Good luck with it all Flowers

annandale · 11/04/2018 13:45

I don't have exactly the same issues but just about the mirror thing. I have been advised in the past by a sex therapist to look in the mirror a lot more at my body - it was so difficult i stopped doing any of the other things recommended. Years later I found it much better to feel around the area more, I still don't look in the mirror at all. I would have a go at things you feel able to try, if there's something you really can't do or which would stop you making any progress, park it for now and talk to the physio when you meet them/feel comfortable with them. They may have other ideas. I think it is really positive you've been able to meet with a specialist and that there is hope for improvement. I really hope you make progress and that life can be better.

shouldnthavesaid · 12/04/2018 09:28

I'm not sure why I can't look in a mirror, I think its fear almost that I'm doing something wrong.
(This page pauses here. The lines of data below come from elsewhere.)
(* ===== verification/TraceAggregator.v ===== *)
(** Batching of traces: [datadog-trace-agent/src/aggregator.rs] and the flush loop of
    [trace_flusher.rs].

    [SendData] is a type of libdatadog; only its size, [len], matters here. *)
From S2P Require Import Prelude.

Definition MAX_CONTENT_SIZE_BYTES : Z := (32 * 1024 * 1024) / 10.

Section TraceAggregator.
Context {SendData : Type} (len : SendData → Z).

Record TraceAggregator := {
  queue : list SendData;
  max_content_size_bytes : Z;
  buffer : list SendData;
}.

Definition trace_aggregator_new (max : Z) : TraceAggregator :=
  {| queue := []; max_content_size_bytes := max; buffer := [] |}.
Definition trace_aggregator_default : TraceAggregator :=
  trace_aggregator_new MAX_CONTENT_SIZE_BYTES.

Definition add (self : TraceAggregator) (p : SendData) : TraceAggregator :=
  {| queue := queue self ++ [p]; max_content_size_bytes := max_content_size_bytes self;
     buffer := buffer self |}.

(** The loop of [get_batch]: the buffer and what is left of the queue. *)
Fixpoint fill (max batch_size : Z) (buffer queue : list SendData)
    : list SendData * list SendData :=
  match queue with
  | [] => (buffer, [])
  | payload :: queue' =>
      if batch_size <? max then
        let payload_size := len payload in
        if max <? batch_size + payload_size then
          match buffer with
          | [] => ([payload], queue')
          | _ => (buffer, queue)
          end
        else fill max (batch_size + payload_size) (buffer ++ [payload]) queue'
      else (buffer, queue)
  end.

Definition get_batch (self : TraceAggregator) : list SendData * TraceAggregator :=
  let '(batch, rest) := fill (max_content_size_bytes self) 0 (buffer self) (queue self) in
  (batch, {| queue := rest; max_content_size_bytes := max_content_size_bytes self; buffer := [] |}).

(** The loop of [flush]: batches are sent until one is empty; [None] when out of fuel. *)
Fixpoint flush (fuel : nat) (self : TraceAggregator) : option (list (list SendData) * TraceAggregator) :=
  match fuel with
  | O => None
  | S fuel =>
      match get_batch self with
      | ([], self) => Some ([], self)
      | (batch, self) =>
          match flush fuel self with
          | Some (batches, self) => Some (batch :: batches, self)
          | None => None
          end
      end
  end.

(** * Facts *)

Definition batch_size (l : list SendData) : Z := sum_size len l.

(** A batch that may be sent while [rest] is left: within the limit or a single
    payload, and closed because the next payload does not fit. *)
Definition trace_batch_ok (max : Z) (batch rest : list SendData) : Prop :=
  batch ≠ [] ∧ (batch_size batch ≤ max ∨ length batch = 1%nat) ∧
  match rest with
  | [] => True
  | p :: _ => max ≤ batch_size batch ∨ max < batch_size batch + len p
  end.

Lemma fill_spec max buf q :
  0 < max → batch_size buf ≤ max →
  ∃ taken rest, fill max (batch_size buf) buf q = (buf ++ taken, rest) ∧ q = taken ++ rest ∧
    (buf ++ taken ≠ [] → trace_batch_ok max (buf ++ taken) rest) ∧ (buf ++ taken = [] → q = []).
Proof.
  intros Hmax. revert buf. induction q as [|p q IH]; intros buf Hb; cbn [fill].
  - exists [], []. rewrite app_nil_r. split_and!; try done. intros Hne. split_and!; [done|by left|done].
  - destruct (Z.ltb_spec (batch_size buf) max) as [Hlt|Hge].
    + destruct (Z.ltb_spec max (batch_size buf + len p)) as [Hbig|Hfit].
      * destruct buf as [|b buf].
        -- exists [p], q. simpl in *. split_and!; try done. intros _. split_and!; [done|by right|].
           destruct q; [done|]. left. unfold batch_size in *. simpl in *. lia.
        -- exists [], (p :: q). rewrite app_nil_r. split_and!; try done.
           intros _. split_and!; [done|by left|by right].
      * destruct (IH (buf ++ [p])) as (taken & rest & E & -> & Hok & He).
        { unfold batch_size. rewrite sum_size_app. simpl. unfold batch_size in Hfit. lia. }
        exists (p :: taken), rest. unfold batch_size in E. rewrite sum_size_app in E. simpl in E.
        replace (len p + 0) with (len p) in E by lia.
        rewrite <- app_assoc in E, Hok, He. split_and!; [exact E|done|exact Hok|].
        intros Hnil. by apply app_nil in Hnil as [_ ?].
    + exists [], (p :: q). rewrite app_nil_r. split_and!; [done|done| |].
      * intros Hne. split_and!; [done|by left|by left].
      * intros ->. unfold batch_size in Hge. simpl in Hge. lia.
Qed.

(** Payloads queued into the batches of a flush, in order. *)
Inductive trace_batches (max : Z) : list SendData → list (list SendData) → Prop :=
  | trace_batches_nil : trace_batches max [] []
  | trace_batches_cons batch rest bs :
      trace_batch_ok max batch rest → trace_batches max rest bs →
      trace_batches max (batch ++ rest) (batch :: bs).

Lemma flush_batches fuel self :
  0 < max_content_size_bytes self → buffer self = [] → (length (queue self) < fuel)%nat →
  ∃ bs, flush fuel self = Some (bs, trace_aggregator_new (max_content_size_bytes self)) ∧
    trace_batches (max_content_size_bytes self) (queue self) bs ∧ concat bs = queue self.
Proof.
  revert self. induction fuel as [|fuel IH]; intros [q max buf] Hmax Hbuf Hf; [lia|].
  simpl in *. subst buf. cbn [flush]. unfold get_batch. cbn [queue buffer max_content_size_bytes].
  destruct (fill_spec max [] q Hmax) as (taken & rest & E & -> & Hok & He); [unfold batch_size; simpl; lia|].
  change (batch_size []) with 0 in E. rewrite E. simpl in *.
  destruct taken as [|p taken].
  - specialize (He eq_refl). simpl in He. subst rest. exists []. split_and!; [done|constructor|done].
  - destruct (IH {| queue := rest; max_content_size_bytes := max; buffer := [] |}) as (bs & Ef & Hbs & Hc);
      [done|done|simpl in *; rewrite length_app in Hf; lia|].
    simpl in *. rewrite Ef. exists ((p :: taken) :: bs). split_and!; [done| |simpl; by rewrite Hc].
    apply (trace_batches_cons max (p :: taken) rest); [by apply Hok|done].
Qed.

(** A flush ends and drains the aggregator: every queued payload is sent exactly
    once and in order, in batches that are within the limit or made of one oversized
    payload, each closed only because the next payload did not fit. *)
Theorem flush_drains payloads :
  let self := fold_left add payloads trace_aggregator_default in
  ∃ bs, flush (S (length payloads)) self = Some (bs, trace_aggregator_default) ∧
    trace_batches MAX_CONTENT_SIZE_BYTES payloads bs ∧ concat bs = payloads.
Proof.
  cbv zeta.
  assert (∀ l self, fold_left add l self =
    {| queue := queue self ++ l; max_content_size_bytes := max_content_size_bytes self;
       buffer := buffer self |}) as Hadd.
  { intros l. induction l as [|p l IH]; intros [q m b]; simpl; [by rewrite app_nil_r|].
    rewrite IH. simpl. by rewrite <- app_assoc. }
  rewrite Hadd. simpl.
  apply (flush_batches (S (length payloads))
    {| queue := payloads; max_content_size_bytes := MAX_CONTENT_SIZE_BYTES; buffer := [] |});
    simpl; done || lia.
Qed.
End TraceAggregator.


Example flush_two : flush id 3 (fold_left add [3000000; 1000000] trace_aggregator_default) =
  Some ([[3000000]; [1000000]], trace_aggregator_default).
Proof. reflexivity. Qed.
It feels like an ugly thing too , I had surgery down there years ago and have never gotten past the belief that its ugly and abnormal. I can't imagine anyone ever thinking any different, which is why I couldn't even consider sex really (pain issues aside).

I think its probably something to discuss with the specialist maybe, she said if I could identify any negative beliefs about my body, my sexuality etc we could talk them over.

I did discuss it with a friend a long time and I remember she said to buy a vibrator too, and see it like having a neck massage more than anything. I have used one before but only outside, inside was always too painful. Maybe will try again.

OP posts:
LovesMaltesers · 12/04/2018 15:35

Now you have explained about looking at your body, you do need to seriously think about psycho-sexual counselling. I doubt very much that a women's physio is also qualified to do this. It's a specialist type of counselling.

The tightness of your pelvic floor and your ideas about your genitals being 'dirty' or whatever are absolutely linked. Unless you come to terms with your own body, your physical issues will take longer to sort out.

Are you willing to share what kind of surgery? Was it labiaplasty?

I look at my own bits often, just so you can compare. If I've an itch or feel something isn't 'right' I'm there with a small mirror having a look straight away.

Is there something in your family upbringing or culture that makes you think of your genitals being 'dirty'? You don't need to share here, but it's something you might have to talk through in counselling- where your 'shame' comes from.